1. Histological or cytologically proven diagnosis of a locally advanced, unresectable, and/or metastatic solid tumor cancer with evidence of KRAS gene alteration (including gene mutation and wild type amplification).
2. Able to provide an archived tumor tissue sample or fresh biopsy sample.
3. Life expectancy ≥3 months at the start of treatment.
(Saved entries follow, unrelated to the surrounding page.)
(** * Properties *)

(** ** The trajectory buffer *)
Section BufferFacts.
Context `{Scalars}.
Import sequence.


Lemma Buffer_init_wf obs_spec action_spec n : wf (Buffer_init obs_spec action_spec n).
Proof. split; simpl; rewrite ?length_replicate; lia. Qed.

Lemma full_iff b : full b = true ↔ cursor b = capacity b.
Proof. unfold full. apply Nat.eqb_eq. Qed.

Lemma append_Ok b ts a nts :
  full b = false →
  ∃ b', append b ts a nts = Ok b' ∧ cursor b' = S (cursor b)
        ∧ capacity b' = capacity b ∧ started b' = true.
Proof. intros Hf. unfold append. rewrite Hf. eauto. Qed.

Lemma append_inv b ts a nts b' :
  append b ts a nts = Ok b' →
  full b = false ∧ cursor b' = S (cursor b) ∧ capacity b' = capacity b
  ∧ started b' = true.
Proof.
  unfold append. destruct (full b); [discriminate |].
  intros [= <-]. auto.
Qed.

Lemma append_wf b ts a nts b' : wf b → append b ts a nts = Ok b' → wf b'.
Proof.
  intros [Ho Ha Hr Hd Hc] Happ. unfold append in Happ.
  destruct (full b) eqn:Hf; [discriminate |]. injection Happ as <-.
  apply Nat.eqb_neq in Hf.
  split; simpl; rewrite ?length_insert; try done.
  - destruct (started b); rewrite ?length_insert; done.
  - lia.
Qed.

Lemma append_segment_start b ts a nts b' :
  started b = true → append b ts a nts = Ok b' →
  segment_start b' = segment_start b.
Proof.
  intros Hs Happ. unfold append in Happ. rewrite Hs in Happ.
  destruct (full b); [discriminate |]. injection Happ as <-.
  unfold segment_start. simpl. by rewrite list_lookup_insert_ne.
Qed.

Lemma appends_segment_start trs : ∀ b b',
  started b = true → appends b trs = Ok b' →
  segment_start b' = segment_start b ∧ started b' = true.
Proof.
  induction trs as [| [[ts a] nts] trs IH]; intros b b' Hs Happ; simpl in Happ.
  - by injection Happ as <-.
  - destruct (append b ts a nts) as [b1 |] eqn:H1; [| discriminate].
    simpl in Happ.
    destruct (append_inv _ _ _ _ _ H1) as (_ & _ & _ & Hs1).
    destruct (IH _ _ Hs1 Happ) as [-> Hs'].
    split; [| done]. by eapply append_segment_start.
Qed.

Lemma appends_wf trs : ∀ b b', wf b → appends b trs = Ok b' → wf b'.
Proof.
  induction trs as [| [[ts a] nts] trs IH]; intros b b' Hwf Happ; simpl in Happ.
  - by injection Happ as <-.
  - destruct (append b ts a nts) as [b1 |] eqn:H1; [| discriminate].
    eapply IH; [| exact Happ]. by eapply append_wf.
Qed.

Lemma drain_wf b : wf b → wf (drain b).2.
Proof.
  intros [Ho Ha Hr Hd Hc]. split; simpl; try done; try lia.
  destruct (buf_observations b !! cursor b); rewrite ?length_insert; done.
Qed.

Lemma most_recent_is_Some b : wf b → is_Some (most_recent b).
Proof.
  intros [Ho _ _ _ Hc]. unfold most_recent.
  apply lookup_lt_is_Some. lia.
Qed.

Lemma drain_segment_start b : wf b → segment_start (drain b).2 = most_recent b.
Proof.
  intros Hwf. destruct (most_recent_is_Some b Hwf) as [o Ho].
  unfold segment_start, most_recent in *. simpl. rewrite Ho.
  apply list_lookup_insert_eq. destruct Hwf as [Hlen _ _ _ _]. lia.
Qed.

Lemma drain_head b : head (observations (drain b).1) = segment_start b.
Proof.
  unfold segment_start. simpl. by destruct (buf_observations b).
Qed.

Lemma drain_last b : wf b → list.last (observations (drain b).1) = most_recent b.
Proof.
  intros [Ho _ _ _ Hc]. unfold most_recent. simpl.
  rewrite last_lookup, length_take, Ho.
  replace (Nat.pred (S (cursor b) `min` S (capacity b))) with (cursor b) by lia.
  apply lookup_take_lt. lia.
Qed.

(** C8. Draining a buffer whose cursor is [c] returns a trajectory with
    [c + 1] observations and [c] actions, rewards and discounts, whatever
    [c] is between 0 and the capacity (full or not); the cursor is back at
    zero; and the observation recorded last opens the next segment: it is
    the last observation of the drained trajectory and the first one of
    the trajectory drained next, whatever is appended in between. *)
Theorem drain_trajectory_and_reset (b : Buffer) :
  wf b →
  let '(trajectory, b') := drain b in
  length (observations trajectory) = S (cursor b)
  ∧ length (actions trajectory) = cursor b
  ∧ length (rewards trajectory) = cursor b
  ∧ length (discounts trajectory) = cursor b
  ∧ cursor b' = 0
  ∧ capacity b' = capacity b
  ∧ wf b'
  ∧ is_Some (most_recent b)
  ∧ list.last (observations trajectory) = most_recent b
  ∧ segment_start b' = most_recent b
  ∧ ∀ trs b2, appends b' trs = Ok b2 →
      head (observations (drain b2).1) = most_recent b.
Proof.
  intros Hwf.
  pose proof (drain_wf b Hwf) as Hwf'.
  pose proof (drain_last b Hwf) as Hlast.
  pose proof (drain_segment_start b Hwf) as Hstart.
  pose proof (most_recent_is_Some b Hwf) as Hsome.
  destruct (drain b) as [trajectory b'] eqn:Hd.
  unfold drain in Hd. injection Hd as <- <-.
  destruct Hwf as [Ho Ha Hr Hdi Hc].
  simpl in *. rewrite !length_take.
  do 10 (split; [first [lia | done] |]).
  intros trs b2 Happ. etrans; [apply drain_head |].
  etrans; [| exact Hstart].
  by apply (appends_segment_start trs _ b2).
Qed.
End BufferFacts.

(** ** The agent *)
Section AgentFacts.
Context `{Libraries}.
Import sequence agent.

Variable network : PolicyValueNet.
Variable optimizer : GradientTransformation.
Variable discount : F.
Variable td_lambda : F.

Ltac run_prog :=
  unfold update, select_action, buffer_append, buffer_full, buffer_drain,
    _sgd_step, _forward, categorical_, next_rng, set_state, set_buffer;
  unfold mbind, Prog_bind, bind, mret, Prog_ret, ret, get, put, tell, lift, raise;
  cbn [fst snd app].

Lemma ready_not_full self : ready self → full (_buffer self) = false.
Proof. intros [_ Hlt]. unfold full. apply Nat.eqb_neq. lia. Qed.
4. Eastern Cooperative Oncology Group (ECOG) performance status of 0 or 1.
5. ≥1 measurable lesion per RECIST v1.1.
6. Adequate organ function.

Exclusion Criteria:

1. Unable to swallow oral medications or with gastrointestinal dysfunction or gastrointestinal disease that significantly alters the absorption of medication.
2. Previous treatment with rat sarcoma (RAS) targeting agents.
3. Symptomatic, untreated, or actively progressing known central nervous system (CNS) metastases.
4. Impaired cardiovascular function or clinically significant cardiac disease.
5. Mean QT interval corrected using Fridericia's formula (QTcF) >470 msec.
6. Females who are pregnant or breastfeeding.